Concerning the first difficulty, if it is true that the transformation to the theoretical attitude alters the entire meaning of human existence, including praxis as well as theory, then what is involved here is not merely the constitution of intentional structures within or upon the foundation of the life-world, but a fundamental transformation of the life-world itself. With the emergence of the theoretical attitude, as Husserl himself insists, the concrete life of man in the life-world itself becomes subject to ideal objectivities which, as infinite tasks to be realized, provide both the foundation and the end for man's activities. Ideal objectivity now becomes both arche and telos of human existence, and the ideal of universal science comes to provide the pattern and context for the elaboration of that existence.
Thus, insofar as the transformation to the theoretical attitude is a trans formation of the life-world itself, the project of the phenomenological analysis of science cannot be adequately formulated solely in terms of uncovering, beneath science, the pre-scientific structures which provide the intentional foundation for science itself. Instead, an adequate phenomenological analysis would also have to provide descriptions of how ideal objectivities, once they are “constituted,” come to be manifest in the life-world as already given, prior to acts of constitution, and as bestowing meaning on human existence at the level of the life-world itself. This aspect is not a matter of tracing the intentional genesis of science from pre-scientific structures of the life-world, but is already encompassed in the task of describing the fundamental modalities of the life-world itself.
A major facet of the transformation of the life-world itself with the emergence of the theoretical attitude is a dislocation of the dimension of the sustaining, overwhelming, and ineluctable, the dimension once experienced as nature. For the theoretical attitude, nature is no longer that dimension. Instead, nature is now experienced as the “physical,” as distinct from the “metaphysical.” Physical nature is experienced as a reflection of, or an approximation to, or a striving toward, or a degeneration from, the dimension of that which ineluctably sustains and overwhelms man. This dimension, in turn, comes to be identified with the metaphysical—whether in the form of Platonic Ideas, the Aristotelian Unmoved Mover, or the Medieval Divine Creator.

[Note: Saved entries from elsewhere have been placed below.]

(** The check of the kernel with [fCheck], for a header of the second version. *)
Lemma kernel_check_spec {crypto : CryptoOps} adjusted age t h blockPrev blockFrom from tx prevout c r :
  t !! blockFrom = Some from -> header_IsProofOfStakeV2 h = true ->
  CheckStakeKernelHash adjusted age t h blockPrev blockFrom tx prevout 0 true c = Ok r -> found r = true ->
  exists o target, vout tx !! Z.to_nat (op_n prevout) = Some o /\ MIN_STAKE_AMOUNT <= nValue o /\
    h_nTime (index_header from) + age <= h_nTime h /\ stake_target (nValue o) (nBits h) = Ok target /\
    ComputeNextStakeModifierV2 (h_nTime h) t blockPrev = Ok (nNonce h) /\
    uint_ltb (UintToArith256 (stakeHash (h_nTime h) (nNonce h) (op_n prevout) (op_hash prevout) (h_nTime (index_header from)))) target = true.
Proof.
  intros Hf Hv2 H Hr. unfold CheckStakeKernelHash in H. rewrite (deref_Some t blockFrom from Hf) in H. cbn [mbind res_bind] in H.
  destruct (vout tx !! Z.to_nat (op_n prevout)) as [o|] eqn:Eo; [|done]. cbn [mbind res_bind] in H.
  destruct (nValue o <? MIN_STAKE_AMOUNT) eqn:E1 in H; [by injection H as <-|].
  destruct (h_nTime h <? h_nTime (index_header from)) eqn:E2 in H; [by injection H as <-|].
  destruct (h_nTime h <? h_nTime (index_header from) + age) eqn:E3 in H; [by injection H as <-|].
  destruct (stake_target (nValue o) (nBits h)) as [target| |] eqn:Et; try done. cbn [mbind res_bind andb] in H.
  rewrite Hv2 in H. destruct (ComputeNextStakeModifierV2 (h_nTime h) t blockPrev) as [m| |] eqn:Em; try done. cbn [mbind res_bind] in H.
  destruct (nNonce h =? m) eqn:En; cbn [negb] in H; [|by injection H as <-]. injection H as <-. cbn [found] in Hr. bprop. subst m.
  exists o, target. done.
Qed.

(** A block of the active chain below the fork point is an ancestor on the other branch too. *)
Lemma fork_shares_ancestors t c tip p bp fork bf q bq :
  heap_wf t -> chain_of t c tip -> t !! p = Some bp -> is_last_common t p tip (Some fork) -> t !! fork = Some bf ->
  t !! q = Some bq -> Contains t c q = true -> nHeight bq <= nHeight bf -> ancestor t p (nHeight bq) = Some q.
Proof.
  intros wf Hc Hp (bf' & Hf' & Hfp & Hft & _) Hf Hq Hcont Hle. rewrite Hf in Hf'. injection Hf' as <-.
  pose proof Hc as (bt & Ht & _ & _). assert (Hfb : nHeight bf <= nHeight bt).
  { destruct (Z.le_gt_cases (nHeight bf) (nHeight bt)); [done|]. by rewrite (ancestor_above t tip bt) in Hft by done. }
  rewrite (Contains_spec t wf c tip bt q bq) in Hcont by (done || lia). apply bool_decide_eq_true in Hcont.
  rewrite <- (ancestor_trans t wf p bp (nHeight bf) fork) by done. by rewrite (ancestor_trans t wf tip bt (nHeight bf) fork).
Qed.

Lemma Hash_limit {crypto : CryptoOps} {laws : CryptoLaws crypto} v : limit_ok (Hash v).
Proof. split; [apply sha256_size|apply sha256_bytes]. Qed.

(** The guards of CheckProofOfStake that an accepted header has passed. *)
Lemma CheckProofOfStake_Ok {crypto : CryptoOps} env t h proof :
  heap_wf t -> CheckProofOfStake env t [] h = Ok proof ->
  exists tx blk p_tx b_tx p_prev fork bf o id r,
    GetTransaction env (posStakeHash h) = Some (tx, blk) /\
    find_block t blk 0 = Some p_tx /\ Contains t (chainActive env) p_tx = true /\ t !! p_tx = Some b_tx /\
    find_block t (hashPrevBlock h) 0 = Some p_prev /\
    FindFork t (chainActive env) (Some p_prev) = Ok (Some fork) /\ t !! fork = Some bf /\ nHeight b_tx <= nHeight bf /\
    (IsCoinBase tx = true -> forall tip b, Tip (chainActive env) = Some tip -> t !! tip = Some b ->
       COINBASE_MATURITY_STAKE < nHeight b - nHeight b_tx) /\
    vout tx !! Z.to_nat (posStakeN h) = Some o /\ stake_key_id (scriptPubKey o) = Ok id /\
    CheckBlockSignature env [] h id = true /\
    CheckStakeKernelHash 0 (min_age env) t h p_prev p_tx tx (StakeInput h) 0 true (MkCache null_hash ∅) = Ok r /\ found r = true.
Proof.
  intros wf H. unfold CheckProofOfStake in H. destruct (zlen (vchBlockSig h) =? 0); [done|].
  apply bind_Ok in H as ([tx blk] & Hg & H). cbn [StakeInput op_hash op_n] in Hg, H.
  destruct (GetTransaction env (posStakeHash h)) as [[tx' blk']|]; [|done]. injection Hg as -> ->.
  apply bind_Ok in H as (p_tx & Htx & H). unfold in_active_chain in Htx at 1.
  destruct (find_block t blk 0) as [p|] eqn:Ef; [|done]. destruct (Contains t (chainActive env) p) eqn:Ec; [|done]. injection Htx as ->.
  apply bind_Ok in H as (p_prev & Hprev & H). destruct (find_block t (hashPrevBlock h) 0) as [pp|] eqn:Epp; [|done]. injection Hprev as ->.
  apply bind_Ok in H as (fk & Hfk & H). apply lift_Ok in Hfk. apply bind_Ok in H as (fork & Hfork & H).
  destruct fk as [fk|]; [|done]. injection Hfork as ->. apply bind_Ok in H as (bf & Hbf & H). apply lift_Ok in Hbf.
  apply bind_Ok in H as (b_tx & Hbtx & H). apply lift_Ok in Hbtx. destruct (nHeight bf <? nHeight b_tx) eqn:Eh; [done|].
  apply bind_Ok in H as (_ & _ & H). apply bind_Ok in H as (tip & Htip & H). apply lift_Ok in Htip.
  destruct (IsCoinBase tx && (nHeight tip - nHeight b_tx <=? COINBASE_MATURITY_STAKE)) eqn:Em; [done|].
  apply bind_Ok in H as (o & Ho & H). destruct (vout tx !! Z.to_nat (posStakeN h)) as [o'|] eqn:Eo; [|done]. injection Ho as ->.
  apply bind_Ok in H as (id & Hid & H). destruct (CheckBlockSignature env [] h id) eqn:Es; [|done]. cbn [negb] in H.
  apply bind_Ok in H as (r & Hr & H). apply lift_Ok in Hr. destruct (found r) eqn:Efound; [|done].
  assert (Hd : forall q x, deref t q = Ok x -> t !! q = Some x) by (intros q x; unfold deref; destruct (t !! q); congruence).
  exists tx, blk, p_tx, b_tx, p_prev, fork, bf, o, id, r. bprop. split_and!; try done; try (by apply Hd).
  intros Hcb tp b Htp Hb. rewrite Htp in Htip. apply Hd in Htip. rewrite Hb in Htip. injection Htip as <-. rewrite Hcb in Em. cbn [andb] in Em. by apply Z.leb_gt.
Qed.

(** A stake of the first version is accepted as it is. *)
Lemma CheckProof_v1_unchecked {crypto : CryptoOps} env t posPubKey h :
  flag (nFlags h) BLOCK_PROOF_OF_STAKE = true -> header_IsProofOfStakeV2 h = false -> CheckProof env t posPubKey h = Ok tt.
Proof. intros Hf Hv. unfold CheckProof. by rewrite Hf, Hv. Qed.

(** C12: what CheckProof demands of a header that was read from a peer, so that no public key is cached with it.  A
    header without proof of stake has a proof of work, or the one time that is excepted.  A header of the
    second version of proof of stake stakes an output of the branch that it extends, at least
    MIN_STAKE_AMOUNT in value and of the required age and maturity; it is signed by the owner of that
    output, carries the modifier of its branch, and its stake hash is below the target weighted with the
    value of the output.  Of a stake of the first version nothing is demanded. *)
Theorem CheckProof_stake_valid {crypto : CryptoOps} {laws : CryptoLaws crypto} env t h tip :
  heap_wf t -> chain_of t (chainActive env) tip ->
  (forall hash tx blk, GetTransaction env hash = Some (tx, blk) -> Forall (fun o => nValue o < 2 ^ 63) (vout tx)) ->
  unsigned 32 (nBits h) ->
  CheckProof env t [] h = Ok tt ->
  (flag (nFlags h) BLOCK_PROOF_OF_STAKE = false -> header_IsProofOfStakeV2 h = false ->
   CheckProofOfWork (header_GetPoWHash h) (nBits h) (env_pow env) = true \/ h_nTime h = 1541202300) /\
  (header_IsProofOfStakeV2 h = true -> exists tx o p_prev p_tx b_tx pub, valid_stake env t h tx o p_prev p_tx b_tx pub).
Proof.
  intros wf Hc Hval Hbits H. unfold CheckProof in H. split.
  { intros Hf Hv. rewrite Hf, Hv in H. cbn [negb orb] in H. destruct (CheckProofOfWork _ _ _); [by left|right].
    destruct (Z.eqb_spec (h_nTime h) 1541202300); done. }
  intros Hv2. rewrite Hv2, orb_true_r in H. cbn [negb] in H.
  apply bind_Ok in H as (proof & H & _). destruct (CheckProofOfStake_Ok env t h proof wf H) as
    (tx & blk & p_tx & b_tx & p_prev & fork & bf & o & id & r & Hg & Hftx & Hcont & Hbtx & Hfp & Hfk & Hbf & Hle & Hmat & Ho & Hid & Hsig & Hk & Hfound).
  apply find_block_Some in Hfp as Hp. destruct Hp as (bp & Hp & _). rewrite Nat.sub_0_r in Hp.
  destruct (FindFork_spec t wf _ tip p_prev bp Hc Hp) as (fk & Hfk' & Hlast). rewrite Hfk in Hfk'. injection Hfk' as <-.
  destruct (CheckBlockSignature_spec env h id Hv2 Hsig) as (pub & Hpub & Hown).
  destruct (kernel_check_spec _ _ _ _ _ _ b_tx _ _ _ _ Hbtx Hv2 Hk Hfound) as (o' & target & Ho' & Hmin & Hage & Htg & Hmod & Hlt).
  cbn [StakeInput op_n op_hash] in *. rewrite Ho in Ho'. injection Ho' as <-.
  pose proof (Forall_lookup_1 _ _ _ _ (Hval _ _ _ Hg) Ho) as Hnv. cbn beta in Hnv.
  destruct (stake_target_val (nValue o) (nBits h)) as (target' & Htg' & Hto & Htv);
    [unfold MIN_STAKE_AMOUNT, COIN in Hmin; lia|done|]. rewrite Htg in Htg'. injection Htg' as <-.
  match type of Hlt with uint_ltb (UintToArith256 ?x) _ = _ => destruct (UintToArith256_val x (Hash_limit _)) as [Hxo Hxv] end.
  rewrite uint_ltb_val, Hxv, Htv in Hlt by done. bprop.
  exists tx, o, p_prev, p_tx, b_tx, pub. constructor; try done.
  - eauto.
  - split; [done|]. by apply (fork_shares_ancestors t (chainActive env) tip p_prev bp fork bf).
  - rewrite Hown. by apply stake_key_id_spec.
Qed.

(** ** The selection of blocks for the first modifier *)

Section selection.
Context {crypto : CryptoOps} {laws : CryptoLaws crypto}.

(** A candidate: the time and the hash of an entry of the block map. *)
Definition candidate (t : heap) (e : Z * list Z) : Prop := exists p b, indexed t p b /\ e = (GetBlockTime b, blockHash b).

Definition selection_value (b : CBlockIndex) (m : Z) : Z := lval (hashSelection b m).

Lemma hashSelection_ok b m : uint_ok (hashSelection b m).
Proof.
  unfold hashSelection. match goal with |- context [Hash ?x] => destruct (UintToArith256_val _ (Hash_limit x)) as [Ho _] end.
  destruct (index_IsProofOfStake b); [|done]. by apply uint_shr_val.
Qed.

(** The block [p] is selected so far: it is not in [sel], and its hash is the least of those at the first
    [i] positions. *)
Definition selected_upto (t : heap) (v : list (Z * list Z)) (i : nat) (sel : list (list Z)) (stop m : Z) (h : list Z) (p : ptr) : Prop :=
  exists b, indexed t p b /\ (GetBlockTime b, blockHash b) ∈ v /\ (blockHash b ∉ sel) /\ h = hashSelection b m /\
    (GetBlockTime b <= stop \/ (forall e, e ∈ v -> e.2 ∉ sel -> stop < e.1)) /\
    forall j c q, (j < i)%nat -> indexed t q c -> v !! j = Some (GetBlockTime c, blockHash c) -> blockHash c ∉ sel ->
      selection_value b m <= selection_value c m.

(** The result of the selection: nothing when every candidate is used, else the least of those in time. *)
Definition selection_result (t : heap) (v : list (Z * list Z)) (sel : list (list Z)) (stop m : Z) (r : option ptr) : Prop :=
  match r with
  | None => forall e, e ∈ v -> e.2 ∈ sel
  | Some p => exists b, indexed t p b /\ (GetBlockTime b, blockHash b) ∈ v /\ (blockHash b ∉ sel) /\
      (GetBlockTime b <= stop \/ (forall e, e ∈ v -> e.2 ∉ sel -> stop < e.1)) /\
      forall c q, indexed t q c -> (GetBlockTime c, blockHash c) ∈ v -> blockHash c ∉ sel -> GetBlockTime c <= stop ->
        selection_value b m <= selection_value c m
  end.

Definition by_time (a b : Z * list Z) : Prop := a.1 <= b.1.

Lemma sorted_lookup v i j a b :
  StronglySorted by_time v -> v !! i = Some a -> v !! j = Some b -> (i <= j)%nat -> a.1 <= b.1.
Proof.
  intros Hs Ha Hb Hij. destruct (Nat.eq_dec i j) as [->|Hne]; [rewrite Ha in Hb; injection Hb as <-; lia|].
  revert i j Ha Hb Hij Hne. induction Hs as [|x v Hs IH Hall]; intros i j Ha Hb Hij Hne; [done|].
  destruct j as [|j]; [lia|]. destruct i as [|i]; cbn in *.
  - injection Ha as <-. rewrite Forall_forall in Hall. apply Hall. by apply list_elem_of_lookup_2 in Hb.
  - apply (IH i j); try done; lia.
Qed.

Lemma indexed_unique t p q b c : indexed t p b -> indexed t q c -> blockHash b = blockHash c -> p = q /\ b = c.
Proof.
  intros [Hp Hf] [Hq Hg] He. rewrite He, Hg in Hf. injection Hf as ->. rewrite Hp in Hq. by injection Hq as <-.
Qed.

(** After the first selection the loop compares the rest with it. *)
Lemma SelectBlock_loop_some fuel t v i sel stop m h p :
  Forall (candidate t) v -> StronglySorted by_time v -> (i <= length v)%nat -> (length v < fuel + i)%nat ->
  selected_upto t v i sel stop m h p ->
  exists h' q v', SelectBlock_loop fuel t v i sel stop m (Some (h, p)) = Ok (Some (h', q), v') /\
    selection_result t v sel stop m (Some q) /\ v' `suffix_of` v.
Proof.
  intros Hv Hs. revert i h p; induction fuel as [|fuel IH]; intros i h p Hi Hf Hsel; [lia|]. cbn [SelectBlock_loop].
  destruct (v !! i) as [[time hash]|] eqn:Ei; destruct Hsel as (b & Hb & Hin & Hns & -> & Htime & Hleast).
  2: { exists (hashSelection b m), p, []. split_and!; [done| |by apply suffix_nil]. exists b. split_and!; try done.
       intros c q Hc Hcv Hcs Hct. apply list_elem_of_lookup in Hcv as (j & Hj). apply (Hleast j c q); try done.
       apply lookup_ge_None in Ei. apply lookup_lt_Some in Hj. lia. }
  apply lookup_lt_Some in Ei as Hlt. destruct (Forall_lookup_1 _ _ _ _ Hv Ei) as (q & c & Hc & [= -> ->]).
  rewrite (proj2 Hc). cbn [mbind res_bind]. rewrite (deref_Some t q c (proj1 Hc)). cbn [mbind res_bind].
  destruct (stop <? GetBlockTime c) eqn:Est.
  { eexists _, p, _. split_and!; [done| |by exists (take (S i) v); rewrite take_drop]. exists b. split_and!; try done.
    intros d r Hd Hdv Hds Hdt. apply list_elem_of_lookup in Hdv as (j & Hj). apply (Hleast j d r); try done.
    destruct (Nat.lt_ge_cases j i) as [?|Hge]; [done|]. pose proof (sorted_lookup v i j _ _ Hs Ei Hj Hge) as Ht. cbn in Ht. bprop. lia. }
  bprop. assert (Hskip : forall h p, selected_upto t v (S i) sel stop m h p ->
    exists h' q v', SelectBlock_loop fuel t v (S i) sel stop m (Some (h, p)) = Ok (Some (h', q), v') /\
      selection_result t v sel stop m (Some q) /\ v' `suffix_of` v) by (intros; apply IH; [lia|lia|done]).
  case_bool_decide as Hcs; [|rewrite uint_ltb_val by apply hashSelection_ok; destruct (Z.ltb_spec (lval (hashSelection c m)) (lval (hashSelection b m)))];
    apply Hskip.
  - exists b. split_and!; try done. intros j d r Hj Hd Hdv Hds.
    destruct (Nat.eq_dec j i) as [->|?]; [|by apply (Hleast j d r); [lia|..]]. rewrite Ei in Hdv. by injection Hdv as _ Hdh; rewrite <- Hdh in Hds.
  - exists c. split_and!; try done; [by apply list_elem_of_lookup_2 in Ei|by left|]. intros j d r Hj Hd Hdv Hds. unfold selection_value.
    destruct (Nat.eq_dec j i) as [->|?]; [|assert (selection_value b m <= selection_value d m) by (by apply (Hleast j d r); [lia|..]); unfold selection_value in *; lia].
    rewrite Ei in Hdv. injection Hdv as _ Hdh. destruct (indexed_unique t q r c d Hc Hd Hdh) as [-> ->]. lia.
  - exists b. split_and!; try done. intros j d r Hj Hd Hdv Hds.
    destruct (Nat.eq_dec j i) as [->|?]; [|by apply (Hleast j d r); [lia|..]]. rewrite Ei in Hdv. injection Hdv as _ Hdh.
    destruct (indexed_unique t q r c d Hc Hd Hdh) as [-> ->]. done.
Qed.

Within the theoretical attitude nature ceases to be the sphere of the inclusively non-human, which has room both for the less-than-human and for the more-than-human, and which, even as non-human, pervades, sustains, and yet threatens man. Physical nature becomes, at best, a mediator between man and the metaphysical (the dimension of the sustaining, over-whelming, and ineluctable), or, at worst, a temptation to man to lose him-self by losing his relationship to the metaphysical. Accordingly, societal institutions and individual habits are no longer connections between man and nature, but between man and the metaphysical and these connections to the metaphysical only at times run through nature.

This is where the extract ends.